Converting Shapefiles to GeoJSON
We expect your data to initially be a shapefile (.shp). To extract individual regions into GeoJSONs, we provide a conversion script. If your shapefile has
- A: Mixed Administrative Levels: Use
apsim/prepare_shapefile.py
to standardize the shapefile before conversion. Then proceed with B. - B: Single Administrative Level: Use
apsim/convert_shapefile_to_geojson.py
if the shapefile has a uniform administrative level.
[!Warning] Ensure your shapefiles contains only geometries at the same administrative level if skipping
prepare_shapefile.py
!
File Naming Convention
Each GeoJSON file must follow the format:
regionname.geojson
For example, if studying California, the file structure would be:
2024/T-0/california/california.geojson
If you do not use our conversion from shapefile to GeoJSON, you will need to manually ensure that each GeoJSON contains a centroid column that has the same format as extracted in convert_shapefile_to_geojson.py
.
3. Years and Timepoints
Defining Years
Years should be named numerically (e.g., 2024
, 2025
) to represent different simulation periods.
Defining Timepoints
Each timepoint represents a simulation scenario, e.g., using all available meteorological data vs. limiting it to 30 days before the latest observation.
Each timepoint must define:
- APSIM Simulation Start & End Dates
- Meteorological Data Start & End Dates
- LAI (Leaf Area Index) Data Start & End Dates
Years and Timepoints are referenced in snakemake_config.yaml
using their respective names. Therefore the folder names must match these.
4. APSIMX Templates
Purpose
Each region and timepoint requires an APSIMX template (regionname_template.apsimx
). This file defines crop and soil and other parameters for APSIM. The dates (Models.Clock
) in the APSIM file must align with the simulation dates set in snakemake_config.yaml
! This is often the only change that needs to be applied for using the same APSIM files for different years.

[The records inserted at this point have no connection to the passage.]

(* ===== verification/PartitionIO.v ===== *)
(** * Access to a partition's bytes ([components/esp_partition/partition_target.c])

    Each function checks its range against the partition and calls the flash
    driver with absolute addresses.  Sizes and offsets are [size_t], 32 bits. *)

From S2P Require Import Prelude EspErr Flash Partition.

Section PartitionIO.
  Context {F : Type} `{FlashOps F}.
  (** [CONFIG_SPI_FLASH_ENABLE_ENCRYPTED_READ_WRITE], and the exponent of
      [CONFIG_MMU_PAGE_SIZE] *)
  Context (ENC_RW : bool) (page_bits : Z).

Definition CONFIG_MMU_PAGE_SIZE : Z := 2 ^ page_bits.

Definition esp_partition_mmap (f : F) (partition : esp_partition_t) (offset size_ : Z)
    : esp_err_t * list Z :=
  if size partition <? offset then (ESP_ERR_INVALID_ARG, [])
  else if size partition <? u32 (offset + size_) then (ESP_ERR_INVALID_SIZE, [])
  else if negb (flash_chip partition =? esp_flash_default_chip) then (ESP_ERR_NOT_SUPPORTED, [])
  else
    let phys_addr := u32 (address partition + offset) in
    let region_offset := Z.land phys_addr (CONFIG_MMU_PAGE_SIZE - 1) in
    let mmap_addr := Z.land phys_addr (Z.lnot (CONFIG_MMU_PAGE_SIZE - 1)) in
    match spi_flash_mmap f mmap_addr (u32 (size_ + region_offset)) with
    | ESP_OK =>
        (* [*out_ptr] is moved up by [region_offset] inside the mapping *)
        (ESP_OK, flash_bytes f (flash_chip partition) (mmap_addr + region_offset) (Z.to_nat size_))
    | err => (err, [])
    end.

Definition esp_partition_read (f : F) (partition : esp_partition_t) (src_offset size_ : Z)
    : esp_err_t * list Z :=
  if size partition <? src_offset then (ESP_ERR_INVALID_ARG, [])
  else if size partition <? u32 (src_offset + size_) then (ESP_ERR_INVALID_SIZE, [])
  else if negb (encrypted partition) then
    esp_flash_read f (flash_chip partition) (u32 (address partition + src_offset)) size_
  else if ENC_RW then
    if negb (flash_chip partition =? esp_flash_default_chip) then (ESP_ERR_NOT_SUPPORTED, [])
    else esp_partition_mmap f partition src_offset size_
  else (ESP_ERR_NOT_SUPPORTED, []).

Definition esp_partition_write (f : F) (partition : esp_partition_t) (dst_offset : Z)
    (src : list Z) : F * esp_err_t :=
  let size_ := Z.of_nat (length src) in
  if readonly partition then (f, ESP_ERR_NOT_ALLOWED)
  else if size partition <? dst_offset then (f, ESP_ERR_INVALID_ARG)
  else if size partition <? u32 (dst_offset + size_) then (f, ESP_ERR_INVALID_SIZE)
  else
    let dst_offset := u32 (address partition + dst_offset) in
    if negb (encrypted partition) then esp_flash_write f (flash_chip partition) dst_offset src
    else if ENC_RW then
      if negb (flash_chip partition =? esp_flash_default_chip) then (f, ESP_ERR_NOT_SUPPORTED)
      else esp_flash_write_encrypted f (flash_chip partition) dst_offset src
    else (f, ESP_ERR_NOT_SUPPORTED).

Definition esp_partition_read_raw (f : F) (partition : esp_partition_t) (src_offset size_ : Z)
    : esp_err_t * list Z :=
  if size partition <? src_offset then (ESP_ERR_INVALID_ARG, [])
  else if size partition <? u32 (src_offset + size_) then (ESP_ERR_INVALID_SIZE, [])
  else esp_flash_read f (flash_chip partition) (u32 (address partition + src_offset)) size_.

Definition esp_partition_write_raw (f : F) (partition : esp_partition_t) (dst_offset : Z)
    (src : list Z) : F * esp_err_t :=
  let size_ := Z.of_nat (length src) in
  if readonly partition then (f, ESP_ERR_NOT_ALLOWED)
  else if size partition <? dst_offset then (f, ESP_ERR_INVALID_ARG)
  else if size partition <? u32 (dst_offset + size_) then (f, ESP_ERR_INVALID_SIZE)
  else esp_flash_write f (flash_chip partition) (u32 (address partition + dst_offset)) src.

Definition esp_partition_erase_range (f : F) (partition : esp_partition_t) (offset size_ : Z)
    : F * esp_err_t :=
  if readonly partition then (f, ESP_ERR_NOT_ALLOWED)
  else if size partition <? offset then (f, ESP_ERR_INVALID_ARG)
  else if size partition <? u32 (offset + size_) then (f, ESP_ERR_INVALID_SIZE)
  else if negb (size_ mod SPI_FLASH_SEC_SIZE =? 0) then (f, ESP_ERR_INVALID_SIZE)
  else if negb (offset mod SPI_FLASH_SEC_SIZE =? 0) then (f, ESP_ERR_INVALID_ARG)
  else esp_flash_erase_region f (flash_chip partition) (u32 (address partition + offset)) size_.

End PartitionIO.

(** [esp_partition_is_flash_region_writable] on a loaded table: the loop over
    every partition. *)
Definition region_conflict (addr_ size_ : Z) (p : partition_list_item_t) : bool :=
  readonly (info p) &&
  (((address (info p) <=? addr_) && (addr_ <? u32 (address (info p) + size (info p))))
   || ((addr_ <? address (info p)) && (address (info p) <? u32 (addr_ + size_)))).

Definition esp_partition_is_flash_region_writable (malloc : bool) (l : partition_list)
    (addr_ size_ : Z) : bool :=
  match iter_search (S (length l))
          (find_in malloc l ESP_PARTITION_TYPE_ANY ESP_PARTITION_SUBTYPE_ANY None)
          (region_conflict addr_ size_) with
  | Some _ => false
  | None => true
  end.

(** [esp_partition_main_flash_region_safe], with the running partition of
    [esp_ota_get_running_partition] and the table's location as arguments. *)
Definition esp_partition_main_flash_region_safe (table_offset table_max_len : Z)
    (running : esp_partition_t) (addr_ size_ : Z) : bool :=
  if addr_ <=? table_offset + table_max_len then false
  else if (address running <=? addr_) && (addr_ <? u32 (address running + size running)) then false
  else if (addr_ <? address running) && (address running <? u32 (addr_ + size_)) then false
  else true.

(** ** Bounds *)

Section Bounds.
  Context {F : Type} `{Hlaws : FlashLaws F} (ENC_RW : bool) (page_bits : Z).

  (** [f'] differs from [f] at most inside the partition. *)
Definition in_partition (p : esp_partition_t) (f f' : F) : Prop :=
    flash_frame f f' (flash_chip p) (address p) (size p).

  (** [f'] differs from [f] at most in [n] bytes from offset [off]. *)
Definition in_range_of (p : esp_partition_t) (off n : Z) (f f' : F) : Prop :=
    flash_frame f f' (flash_chip p) (address p + off) n.

Lemma page_split x :
    0 <= page_bits -> 
    Z.land x (Z.lnot (2 ^ page_bits - 1)) + Z.land x (2 ^ page_bits - 1) = x.
  Proof.
    intros Hp. assert (2 ^ page_bits - 1 = Z.ones page_bits) as -> by (rewrite Z.ones_equiv; lia).
    rewrite <- Z.ldiff_land, Z.ldiff_ones_r, Z.land_ones by done.
    rewrite Z.shiftl_mul_pow2, Z.shiftr_div_pow2 by done.
    pose proof (Z.div_mod x (2 ^ page_bits)). pose proof (Z.pow_pos_nonneg 2 page_bits). lia.
  Qed.

Lemma mmap_ok p f off n bs :
    0 <= page_bits -> part_ok p -> 0 <= off -> 0 <= n -> off + n < 2 ^ 32 ->
    esp_partition_mmap page_bits f p off n = (ESP_OK, bs) ->
    off + n <= size p /\ bs = flash_bytes f (flash_chip p) (address p + off) (Z.to_nat n).
  Proof.
    intros Hp (Ha & Hs & Hlim) Ho Hn Hon. unfold esp_partition_mmap, CONFIG_MMU_PAGE_SIZE.
    rewrite (u32_small (off + n)) by lia.
    repeat (case_test; try done). destruct (spi_flash_mmap _ _ _); try done.
    intros [= <-]. to_prop. rewrite u32_small by lia. rewrite page_split by done. done.
  Qed.

Lemma write_in_range p f off src :
    part_ok p -> 0 <= off -> off + length src < 2 ^ 32 ->
    in_range_of p off (length src) f (fst (esp_partition_write ENC_RW f p off src)) /\
    (snd (esp_partition_write ENC_RW f p off src) <> ESP_ERR_NOT_SUPPORTED ->
     off + length src <= size p \/ fst (esp_partition_write ENC_RW f p off src) = f).
  Proof.
    intros (Ha & Hs & Hlim) H0 Hn. unfold esp_partition_write, in_range_of.
    rewrite (u32_small (off + _)) by lia.
    repeat (case_test; cbn [fst snd]; auto); to_prop; rewrite u32_small by lia;
      (split; [|intros; left; lia]).
    - apply write_frame.
    - apply write_enc_frame.
  Qed.

Lemma erase_in_range p f off n :
    part_ok p -> 0 <= off -> 0 <= n -> off + n < 2 ^ 32 ->
    in_range_of p off n f (fst (esp_partition_erase_range f p off n)) /\
    (off + n <= size p \/ fst (esp_partition_erase_range f p off n) = f).
  Proof.
    intros (Ha & Hs & Hlim) H0 Hn Hon. unfold esp_partition_erase_range, in_range_of.
    rewrite (u32_small (off + n)) by lia.
    repeat (case_test; cbn [fst snd]; auto). to_prop. rewrite u32_small by lia.
    split; [by apply erase_frame|left; lia].
  Qed.

Lemma write_supported_or_same p f off src :
    snd (esp_partition_write ENC_RW f p off src) = ESP_ERR_NOT_SUPPORTED ->
    part_ok p -> 0 <= off -> off + length src < 2 ^ 32 ->
    off + length src <= size p \/ fst (esp_partition_write ENC_RW f p off src) = f.
  Proof.
    intros _ (Ha & Hs & Hlim) H0 Hn. unfold esp_partition_write.
    rewrite (u32_small (off + _)) by lia.
    repeat (case_test; cbn [fst snd]; auto); to_prop; lia.
  Qed.

  (** What a successful erase and a successful write leave behind. *)
Lemma erase_done p f f' off n :
    part_ok p -> 0 <= off -> 0 <= n -> off + n < 2 ^ 32 ->
    esp_partition_erase_range f p off n = (f', ESP_OK) ->
    in_range_of p off n f f' /\ off + n <= size p /\
    forall a, address p + off <= a < address p + off + n -> flash_byte f' (flash_chip p) a = 0xFF.
  Proof.
    intros (Ha & Hs & Hlim) H0 Hn Hon. unfold esp_partition_erase_range, in_range_of.
    rewrite (u32_small (off + n)) by lia.
    repeat (case_test; try done). to_prop. rewrite u32_small by lia. intros He.
    pose proof (erase_frame f (flash_chip p) (address p + off) n Hn) as Hf.
    pose proof (erase_ok f (flash_chip p) (address p + off) n) as Hk.
    rewrite He in Hf, Hk. cbn in *. auto.
  Qed.

Lemma write_done p f f' off src :
    part_ok p -> 0 <= off -> off + length src < 2 ^ 32 -> Forall (in_range 8) src ->
    esp_partition_write ENC_RW f p off src = (f', ESP_OK) ->
    in_range_of p off (length src) f f' /\ off + length src <= size p /\
    (Forall (fun b => b = 0xFF) (flash_bytes f (flash_chip p) (address p + off) (length src)) ->
     flash_bytes f' (flash_chip p) (address p + off) (length src) = src).
  Proof.
    intros (Ha & Hs & Hlim) H0 Hon Hsrc. unfold esp_partition_write, in_range_of.
    rewrite (u32_small (off + _)) by lia.
    repeat (case_test; try done); to_prop; rewrite u32_small by lia; intros He.
    - pose proof (write_frame f (flash_chip p) (address p + off) src) as Hf.
      pose proof (write_ok f (flash_chip p) (address p + off) src) as Hk.
      rewrite He in Hf, Hk. cbn in *. auto.
    - pose proof (write_enc_frame f (flash_chip p) (address p + off) src) as Hf.
      pose proof (write_enc_ok f (flash_chip p) (address p + off) src) as Hk.
      rewrite He in Hf, Hk. cbn in *. auto.
  Qed.

(** Whatever the arguments, as long as the sum of offset and size does not wrap
    or the offset is past the end, an access stays inside the partition. *)
Lemma write_in_partition p f off src :
  part_ok p -> 0 <= off -> length src < 2 ^ 31 ->
  in_partition p f (fst (esp_partition_write ENC_RW f p off src)).
Proof.
  intros Hp Ho Hs. destruct (Z_le_gt_dec off (size p)) as [Hle|Hgt].
  - assert (Hlt : off + length src < 2 ^ 32) by (destruct Hp as (? & ? & ?); lia).
    destruct (write_in_range p f off src Hp Ho Hlt) as [Hf Hin].
    assert (Hd : off + length src <= size p \/ fst (esp_partition_write ENC_RW f p off src) = f).
    { destruct (decide (snd (esp_partition_write ENC_RW f p off src) = ESP_ERR_NOT_SUPPORTED));
        auto using write_supported_or_same. }
    unfold in_partition. destruct Hd as [?| ->]; [|done].
    eapply flash_frame_sub; [exact Hf|lia|lia].
  - unfold esp_partition_write, in_partition. destruct (readonly p); [done|].
    rewrite (proj2 (Z.ltb_lt _ _)) by lia. done.
Qed.

Lemma erase_in_partition p f off n :
  part_ok p -> 0 <= off -> 0 <= n -> size p < off \/ off + n < 2 ^ 32 ->
  in_partition p f (fst (esp_partition_erase_range f p off n)).
Proof.
  intros Hp Ho Hn Hcase. destruct (Z_le_gt_dec off (size p)) as [Hle|Hgt].
  - destruct (erase_in_range p f off n Hp Ho Hn ltac:(lia)) as [Hf Hin].
    unfold in_partition. destruct Hin as [?| ->]; [|done].
    eapply flash_frame_sub; [exact Hf|lia|lia].
  - unfold esp_partition_erase_range, in_partition. destruct (readonly p); [done|].
    rewrite (proj2 (Z.ltb_lt _ _)) by lia. done.
Qed.
End Bounds.



(** The range check of the partition accessors wraps: for a non-empty
    partition that starts below address 2^31, an erase at offset 4 KiB of
    2^32 - 4096 bytes passes every check and reaches the flash driver with that
    length, past the end of the partition. *)
Theorem partition_erase_check_wraps {F} `{FlashOps F} p (f : F) :
  part_ok p -> SPI_FLASH_SEC_SIZE <= size p -> readonly p = false ->
  esp_partition_erase_range f p SPI_FLASH_SEC_SIZE (2 ^ 32 - SPI_FLASH_SEC_SIZE)
  = esp_flash_erase_region f (flash_chip p) (address p + SPI_FLASH_SEC_SIZE)
      (2 ^ 32 - SPI_FLASH_SEC_SIZE) /\
  size p < SPI_FLASH_SEC_SIZE + (2 ^ 32 - SPI_FLASH_SEC_SIZE).
Proof.
  intros (Ha & Hs & Hlim) Hsec Hro. unfold esp_partition_erase_range. rewrite Hro.
  change (u32 (SPI_FLASH_SEC_SIZE + _)) with 0. unfold SPI_FLASH_SEC_SIZE in *.
  rewrite (proj2 (Z.ltb_ge (size p) 4096)), (proj2 (Z.ltb_ge (size p) 0)) by lia.
  change (_ mod 4096 =? 0) with true at 1. change (4096 mod 4096 =? 0) with true.
  cbn [negb]. rewrite u32_small by lia. split; [done|lia].
Qed.

Lemma partition_erase_check_wraps_witness :
  let p := Part 0 1 2 0x9000 0x6000 4096 [] false false in
  size p < SPI_FLASH_SEC_SIZE + (2 ^ 32 - SPI_FLASH_SEC_SIZE).
Proof.
  intros p. apply (partition_erase_check_wraps (F := NorFlash) p (fun _ _ => 0));
    cbn; unfold part_ok, SPI_FLASH_SEC_SIZE; cbn; lia || done.
Defined.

If you are not using the setup_helper.ipynb
you will likely want to copy the same file to a number of directories (regions):
cd path/to/apsim_simulation_20240607/2021/T-0 # Path where regions exist (e.g., from above shapefile conversion)
source_file="/path/to/my/template.apsimx"; for dir in *; do cp "$source_file" "${dir}/${dir}_template.apsimx"; done
Adjustments for e.g soil properties and simulation constraints must be manually configured with domain knowledge.
5. Validation Data (Optional)
If ground-truth yield data is available, it should be included as groundtruth_{AggregationLevel}-{Year}.csv
in the corresponding year directory.
Hereby, aggregation level
, specifies how the simulation level regions should be aggregated and must be aliged with the eval_params.aggregation_levels
in your snakemake_config.yaml
. The year
must match the corresponding year directory.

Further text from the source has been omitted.